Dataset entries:

======

(* ===== verification/PageMap.v ===== *)
(** kern/pmap.c: what the page-mapping operations [page_lookup],
    [page_remove] and [page_insert] do to the mapping that a page table stands
    for, to the reference counts and to the TLB. *)
From S2P Require Import Prelude Queue Mem Mmu Pmap PageTable.

(** The mapping [root] holds, in a well-formed kernel state with free list [l]. *)
Record as_wf (s : pmap) (l : list Z) (root : Z) : Prop := {
  as_pm : pm_wf s l;
  as_pt : pt_ok (allocated (npage s) l) (mem s) root
}.

(** The page mapped at [va] is a referenced user page. *)
Definition mapped_ok (s : pmap) (root va : Z) : Prop :=
  forall e, leaf_pte (mem s) root va = Some e ->
    0 <= pte_page e < npage s /\ 0 < pp_ref s (pte_page e) /\
    not_table (mem s) root (pte_page e).

(** Nothing but the mapping of the page that holds [va] differs. *)
Definition others_same (m m' : memory) (root va : Z) : Prop :=
  forall va', VPN va' <> VPN va -> leaf_pte m' root va' = leaf_pte m root va'.

Lemma as_wf_tlb s l root x : as_wf s l root -> as_wf (set_tlb x s) l root.
Proof. intros [[? ? ? ?] ?]. split; [by split|done]. Qed.

Lemma pt_ok_exclude ok m root p :
  pt_ok ok m root -> not_table m root p -> pt_ok (fun t => ok t /\ t <> p) m root.
Proof.
  intros [H1 H2 H3 H4 H5] (N1 & N2 & N3). split; [by split| | |done|done].
  - intros i t Hi Ht. destruct (H2 _ _ Hi Ht). split_and!; [done| |done].
    intros ->. exact (N2 _ Hi Ht).
  - intros i t j u Hi Hj Ht Hu. destruct (H3 _ _ _ _ Hi Hj Ht Hu) as (? & ? & ?).
    split_and!; [done| |done|done]. intros ->. exact (N3 _ _ _ Hi Hj Ht Hu).
Qed.

Lemma others_same_of m m' root va :
  (forall i j k, idx i -> idx j -> idx k -> (i, j, k) <> (P1X va, P2X va, P3X va) ->
     leaf m' root i j k = leaf m root i j k) -> others_same m m' root va.
Proof.
  intros H va' Hne. apply H; eauto with pt. intros [= E1 E2 E3]. by apply Hne, VPN_indices.
Qed.

Lemma walk_others m m' root va :
  (forall i j k, idx i -> idx j -> idx k -> leaf m' root i j k = leaf m root i j k) ->
  leaf_pte m' root va = leaf_pte m root va /\ others_same m m' root va.
Proof. intros H. split; [apply H; eauto with pt|]. apply others_same_of. auto. Qed.

(** The third-level table that maps [va]. *)
Definition l3_of (m : memory) (root va u : Z) : Prop :=
  exists t, tbl m root (P1X va) = Some t /\ tbl m t (P2X va) = Some u.

Lemma l3_dram s l root va u : as_wf s l root -> l3_of (mem s) root va u ->
  in_dram u /\ allocated (npage s) l u /\ ~ not_table (mem s) root u.
Proof.
  intros [Hwf Hok] (t & Ht & Hu).
  destruct (ok_l3 _ _ _ Hok _ _ _ _ (P1X_idx va) (P2X_idx va) Ht Hu) as [Hoku _].
  split_and!; [exact (wf_dram _ _ _ Hwf Hoku)|done|].
  intros (_ & _ & N3). exact (N3 _ _ _ (P1X_idx va) (P2X_idx va) Ht Hu).
Qed.

(** Writing the leaf entry of [va]. *)
Lemma write_leaf s l root va u v :
  as_wf s l root -> l3_of (mem s) root va u -> 0 <= v < 2 ^ 64 ->
  let s' := mem_store64 (ent (page2kva u) (P3X va)) v s in
  as_wf s' l root /\ l3_of (mem s') root va u /\
  leaf_pte (mem s') root va = (if pte_valid v then Some v else None) /\
  others_same (mem s) (mem s') root va /\
  (forall x, allocated (npage s) l x -> not_table (mem s) root x -> page_eq (mem s) (mem s') x) /\
  (forall x, not_table (mem s) root x -> not_table (mem s') root x).
Proof.
  intros [Hwf Hok] Hl3 Hv s'.
  destruct (l3_dram _ _ _ _ _ (Build_as_wf _ _ _ Hwf Hok) Hl3) as (Hud & _ & Hnt).
  destruct Hl3 as (t & Ht & Hu).
  destruct (set_leaf (allocated (npage s) l)) with (m := mem s) (root := root) (i0 := P1X va)
    (j0 := P2X va) (k0 := P3X va) (t0 := t) (u0 := u) (v := v)
    as (Gok & Gt & Gu & Gn & Gl & Go); eauto with pt.
  { intros x Hx. exact (wf_dram _ _ _ Hwf Hx). }
  split_and!; [|by exists t|done|by apply others_same_of| |exact Gn].
  - split; [by apply pm_wf_mem|done].
  - intros x Hx Hntx. apply store_page_eq; eauto with pt.
    + exact (wf_dram _ _ _ Hwf Hx).
    + intros ->. done.
Qed.

Lemma read_leaf s root va u :
  l3_of (mem s) root va u ->
  leaf_pte (mem s) root va =
    (if pte_valid (pte (mem s) u (P3X va)) then Some (pte (mem s) u (P3X va)) else None).
Proof. intros (t & Ht & Hu). by apply (leaf_l3 _ _ _ _ _ t). Qed.

Lemma mapped_l3 m root va e :
  nohuge m root va -> leaf_pte m root va = Some e ->
  exists u, l3_of m root va u /\ pte m u (P3X va) = e /\ pte_valid e = true.
Proof.
  intros Hn He. destruct (leaf_pte_l3 _ _ _ _ Hn He) as (t & u & Ht & Hu & E & V).
  exists u. split; [by exists t|done].
Qed.

Lemma walk_l3_of s l root va c u :
  as_wf s l root -> l3_of (mem s) root va u ->
  pgdir_walk (page2kva root) va c s = Ret (0, Some (ent (page2kva u) (P3X va))) s.
Proof. intros [Hwf Hok] (t & Ht & Hu). by eapply walk_l3. Qed.

Lemma pa2page_pte s e : 0 <= pte_page e < npage s -> npage s <= 2 ^ 26 ->
  pa2page (PTE_ADDR e) s = Ret (pte_page e) s.
Proof.
  intros He Hn. rewrite pte_page_addr, <- page2pa_eq by lia. by apply pa2page_page2pa.
Qed.

(** ** page_lookup *)

Lemma page_lookup_mapped s l root va e :
  as_wf s l root -> nohuge (mem s) root va -> leaf_pte (mem s) root va = Some e ->
  0 <= pte_page e < npage s ->
  exists u, l3_of (mem s) root va u /\
    page_lookup (page2kva root) va s = Ret (Some (pte_page e, ent (page2kva u) (P3X va))) s.
Proof.
  intros Has Hnh He Hp. destruct (mapped_l3 _ _ _ _ Hnh He) as (u & Hu & Ee & V).
  exists u. split; [done|]. unfold page_lookup. mrun (walk_l3_of _ _ _ _ 0 _ Has Hu).
  unfold read_pte. rewrite bind_get. fold (pte (mem s) u (P3X va)). rewrite Ee, V. simpl.
  pose proof (wf_npage _ _ (as_pm _ _ _ Has)).
  mrun (pa2page_pte s e Hp ltac:(lia)). done.
Qed.

(** What a walk that does not create leaves: nothing, or tables. *)
Lemma page_lookup_unmapped s l root va :
  as_wf s l root -> nohuge (mem s) root va -> leaf_pte (mem s) root va = None ->
  exists s' fresh l', page_lookup (page2kva root) va s = Ret None s' /\
    walk_post s s' root va fresh l l'.
Proof.
  intros [Hwf Hok] Hnh Hl.
  destruct (walk_spec s l root va 0 Hwf Hok Hnh) as (r & s' & fresh & l' & E & Hp & Hr).
  exists s', fresh, l'. split; [|done]. unfold page_lookup. mrun E.
  destruct Hr as [(-> & _)|[(-> & _)|(t & u & Ht & Hu & _ & ->)]]; [done..|].
  assert (leaf_pte (mem s') root va = None) as Hl'
    by (rewrite <- Hl; apply (wp_leaf _ _ _ _ _ _ _ Hp); eauto with pt).
  unfold read_pte. rewrite bind_get. fold (pte (mem s') u (P3X va)).
  rewrite (read_leaf _ _ _ u) in Hl' by by exists t.
  by destruct (pte_valid (pte (mem s') u (P3X va))).
Qed.

(** ** page_remove *)

Definition free_after (s : pmap) (p : Z) (l : list Z) : list Z :=
  if decide (pp_ref s p = 1) then p :: l else l.

Lemma page_remove_mapped s l root asid va e :
  as_wf s l root -> nohuge (mem s) root va -> leaf_pte (mem s) root va = Some e ->
  mapped_ok s root va ->
  exists s' u, page_remove (page2kva root) asid va s = Ret tt s' /\
    as_wf s' (free_after s (pte_page e) l) root /\
    l3_of (mem s) root va u /\ l3_of (mem s') root va u /\
    leaf_pte (mem s') root va = None /\ others_same (mem s) (mem s') root va /\
    pp_ref s' = <[pte_page e := pp_ref s (pte_page e) - 1]> (pp_ref s) /\
    tlb s' = TlbInvalidate (u16 asid) (u16 va) :: tlb s /\ same_boot s s' /\
    (forall x, allocated (npage s) l x -> not_table (mem s) root x -> page_eq (mem s) (mem s') x) /\
    (forall x, not_table (mem s) root x -> not_table (mem s') root x).
Proof.
  intros Has Hnh He Hm. destruct (Hm e He) as (Hp & Hr & Hnt).
  destruct (page_lookup_mapped _ _ _ _ _ Has Hnh He Hp) as (u & Hu & E).
  destruct Has as [Hwf Hok].
  destruct (page_decref_ok _ _ _ Hwf Hp Hr) as (s1 & E1 & Hwf1 & Em & Er & Et & Eb).
  assert (as_wf s1 (free_after s (pte_page e) l) root) as Has1.
  { split; [done|]. rewrite Em. destruct Eb as [-> _].
    eapply pt_ok_mono; [|eapply pt_ok_exclude; [exact Hok|exact Hnt]].
    intros t [[Ht Htl] Hne]. split; [done|]. unfold free_after. case_decide; [|done]. set_solver. }
  destruct (write_leaf s1 _ root va u 0 Has1) as (Has2 & Hu2 & Hl2 & Ho2 & Hf2 & Hn2); [by rewrite Em|lia|].
  unfold page_remove. mrun E. mrun E1. unfold write_pte. rewrite bind_modify.
  unfold tlb_invalidate, modify. eexists _, u. split; [done|].
  split_and!; try done.
  - by apply as_wf_tlb.
  - simpl. rewrite <- Em. exact Ho2.
  - simpl. by rewrite Et.
  - simpl. intros x Hx Hntx. rewrite <- Em.
    destruct (decide (x = pte_page e)) as [->|Hne].
    + simpl. destruct (l3_dram _ _ _ _ _ (Build_as_wf _ _ _ Hwf Hok) Hu) as (Hud & _ & Hnu).
      apply store_page_eq; eauto with pt; [exact (wf_dram _ _ _ Hwf Hx)|]. by intros ->.
    + apply Hf2; [|by rewrite Em]. destruct Eb as [-> _]. destruct Hx as [Hx Hxl].
      split; [done|]. unfold free_after. case_decide; [|done]. set_solver.
  - simpl. rewrite <- Em. exact Hn2.
Qed.

Lemma page_remove_unmapped s l root asid va :
  as_wf s l root -> nohuge (mem s) root va -> leaf_pte (mem s) root va = None ->
  exists s' fresh l', page_remove (page2kva root) asid va s = Ret tt s' /\
    walk_post s s' root va fresh l l'.
Proof.
  intros Has Hnh Hl.
  destruct (page_lookup_unmapped _ _ _ _ Has Hnh Hl) as (s' & fresh & l' & E & Hp).
  exists s', fresh, l'. split; [|done]. unfold page_remove. by mrun E.
Qed.

(** ** page_insert *)

(** The tail of [page_insert], which maps [pp] after the old mapping is gone. *)
Definition insert_tail (pgdir pp va perm : Z) : M pmap Z :=
  '(ret, pte) ← pgdir_walk pgdir va 1;
  if negb (ret =? 0) then mret ret
  else
    match pte with
    | None => panic
    | Some pte =>
        write_pte pte (mk_pte (page2ppn pp) (Z.lor perm PTE_V)) ;;
        modify (pp_ref_inc pp) ;;
        mret 0
    end.

Definition new_pte (pp perm : Z) : Z := mk_pte (page2ppn pp) (Z.lor perm PTE_V).

Lemma new_pte_ok pp perm : in_dram pp -> 0 <= perm < 1024 ->
  0 <= new_pte pp perm < 2 ^ 64 /\ pte_valid (new_pte pp perm) = true /\
  pte_page (new_pte pp perm) = pp.
Proof.
  intros Hp Hperm. pose proof (page2ppn_bound pp Hp). pose proof (flags_V_bound perm Hperm).
  unfold new_pte. split; [by apply mk_pte_bound|split; [|by apply pte_page_mk]].
  rewrite pte_valid_mk by done. apply pte_valid_lor_V.
Qed.

Lemma ref_inc_nowrap s p : 0 <= pp_ref s p < 2 ^ 16 - 1 ->
  pp_ref (pp_ref_inc p s) = <[p := pp_ref s p + 1]> (pp_ref s).
Proof. intros H. simpl. unfold u16. by rewrite Z.mod_small by lia. Qed.

Lemma as_wf_ref s l root p v : as_wf s l root -> p ∉ l -> as_wf (pp_ref_set p v s) l root.
Proof. intros [Hwf Hok] Hp. split; [by apply pm_wf_ref_set|done]. Qed.

(** Mapping [pp] where a third-level table exists. *)
Lemma insert_tail_l3 s l root pp va perm u :
  as_wf s l root -> l3_of (mem s) root va u -> allocated (npage s) l pp ->
  pp_ref s pp < 2 ^ 16 - 1 -> 0 <= perm < 1024 ->
  exists s', insert_tail (page2kva root) pp va perm s = Ret 0 s' /\
    as_wf s' l root /\ l3_of (mem s') root va u /\
    leaf_pte (mem s') root va = Some (new_pte pp perm) /\
    others_same (mem s) (mem s') root va /\
    pp_ref s' = <[pp := pp_ref s pp + 1]> (pp_ref s) /\
    tlb s' = tlb s /\ same_boot s s' /\
    (forall x, allocated (npage s) l x -> not_table (mem s) root x -> page_eq (mem s) (mem s') x) /\
    (forall x, not_table (mem s) root x -> not_table (mem s') root x).
Proof.
  intros Has Hu Hpp Hr Hperm.
  pose proof (wf_dram _ _ _ (as_pm _ _ _ Has) Hpp) as Hd.
  pose proof (wf_ref _ _ (as_pm _ _ _ Has) pp) as Hb.
  destruct (new_pte_ok pp perm Hd Hperm) as (Hv & Hval & _).
  destruct (write_leaf s l root va u (new_pte pp perm) Has Hu Hv) as (Has1 & Hu1 & Hl1 & Ho1 & Hf1 & Hn1).
  unfold insert_tail. mrun (walk_l3_of _ _ _ _ 1 _ Has Hu). simpl.
  unfold write_pte. rewrite bind_modify, bind_modify. eexists. split; [done|].
  rewrite Hval in Hl1. split_and!; try done.
  - apply as_wf_ref; [done|]. by destruct Hpp.
  - by rewrite ref_inc_nowrap by (simpl; lia).
Qed.

(** The effect of a successful insertion on the reference counts, when the
    walk took the pages [fresh] for tables. *)
Definition insert_refs (s : pmap) (root pp va : Z) (fresh : list Z) : Z -> Z :=
  match leaf_pte (mem s) root va with
  | Some e =>
      if decide (pte_page e = pp) then pp_ref s
      else <[pp := pp_ref s pp + 1]> (<[pte_page e := pp_ref s (pte_page e) - 1]> (pp_ref s))
  | None => <[pp := pp_ref s pp + 1]> (ref_one fresh (pp_ref s))
  end.

Definition insert_free (s : pmap) (root pp va : Z) (l : list Z) : list Z :=
  match leaf_pte (mem s) root va with
  | Some e => if decide (pte_page e = pp) then l else free_after s (pte_page e) l
  | None => l
  end.

(** What [page_insert] leaves when it returns 0. *)
Record inserted (s s' : pmap) (root asid pp va perm : Z) (l : list Z) : Prop := {
  ins_wf : exists fresh l', insert_free s root pp va l = fresh ++ l' /\ as_wf s' l' root /\
    pp_ref s' = insert_refs s root pp va fresh /\
    (leaf_pte (mem s) root va <> None -> fresh = []);
  ins_nohuge : nohuge (mem s') root va;
  ins_leaf : leaf_pte (mem s') root va = Some (new_pte pp perm);
  ins_others : others_same (mem s) (mem s') root va;
  ins_tlb : exists ops, tlb s' = TlbInvalidate (u16 asid) (u16 va) :: ops ++ tlb s;
  ins_boot : same_boot s s';
  ins_tables : forall x, allocated (npage s) l x -> not_table (mem s) root x ->
    not_table (mem s') root x;
  ins_frame : forall x, allocated (npage s) l x -> not_table (mem s) root x ->
    page_eq (mem s) (mem s') x
}.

======

(Assignment):
Your answer must be the data above, copied exactly from its first line through the line containing "(** Nothing but", and nothing more.

(Exercise result):
(* ===== verification/PageMap.v ===== *)
(** kern/pmap.c: what the page-mapping operations [page_lookup],
    [page_remove] and [page_insert] do to the mapping that a page table stands
    for, to the reference counts and to the TLB. *)
From S2P Require Import Prelude Queue Mem Mmu Pmap PageTable.

(** The mapping [root] holds, in a well-formed kernel state with free list [l]. *)
Record as_wf (s : pmap) (l : list Z) (root : Z) : Prop := {
  as_pm : pm_wf s l;
  as_pt : pt_ok (allocated (npage s) l) (mem s) root
}.

(** The page mapped at [va] is a referenced user page. *)
Definition mapped_ok (s : pmap) (root va : Z) : Prop :=
  forall e, leaf_pte (mem s) root va = Some e ->
    0 <= pte_page e < npage s /\ 0 < pp_ref s (pte_page e) /\
    not_table (mem s) root (pte_page e).

(** Nothing but the mapping of the page that holds [va] differs. *)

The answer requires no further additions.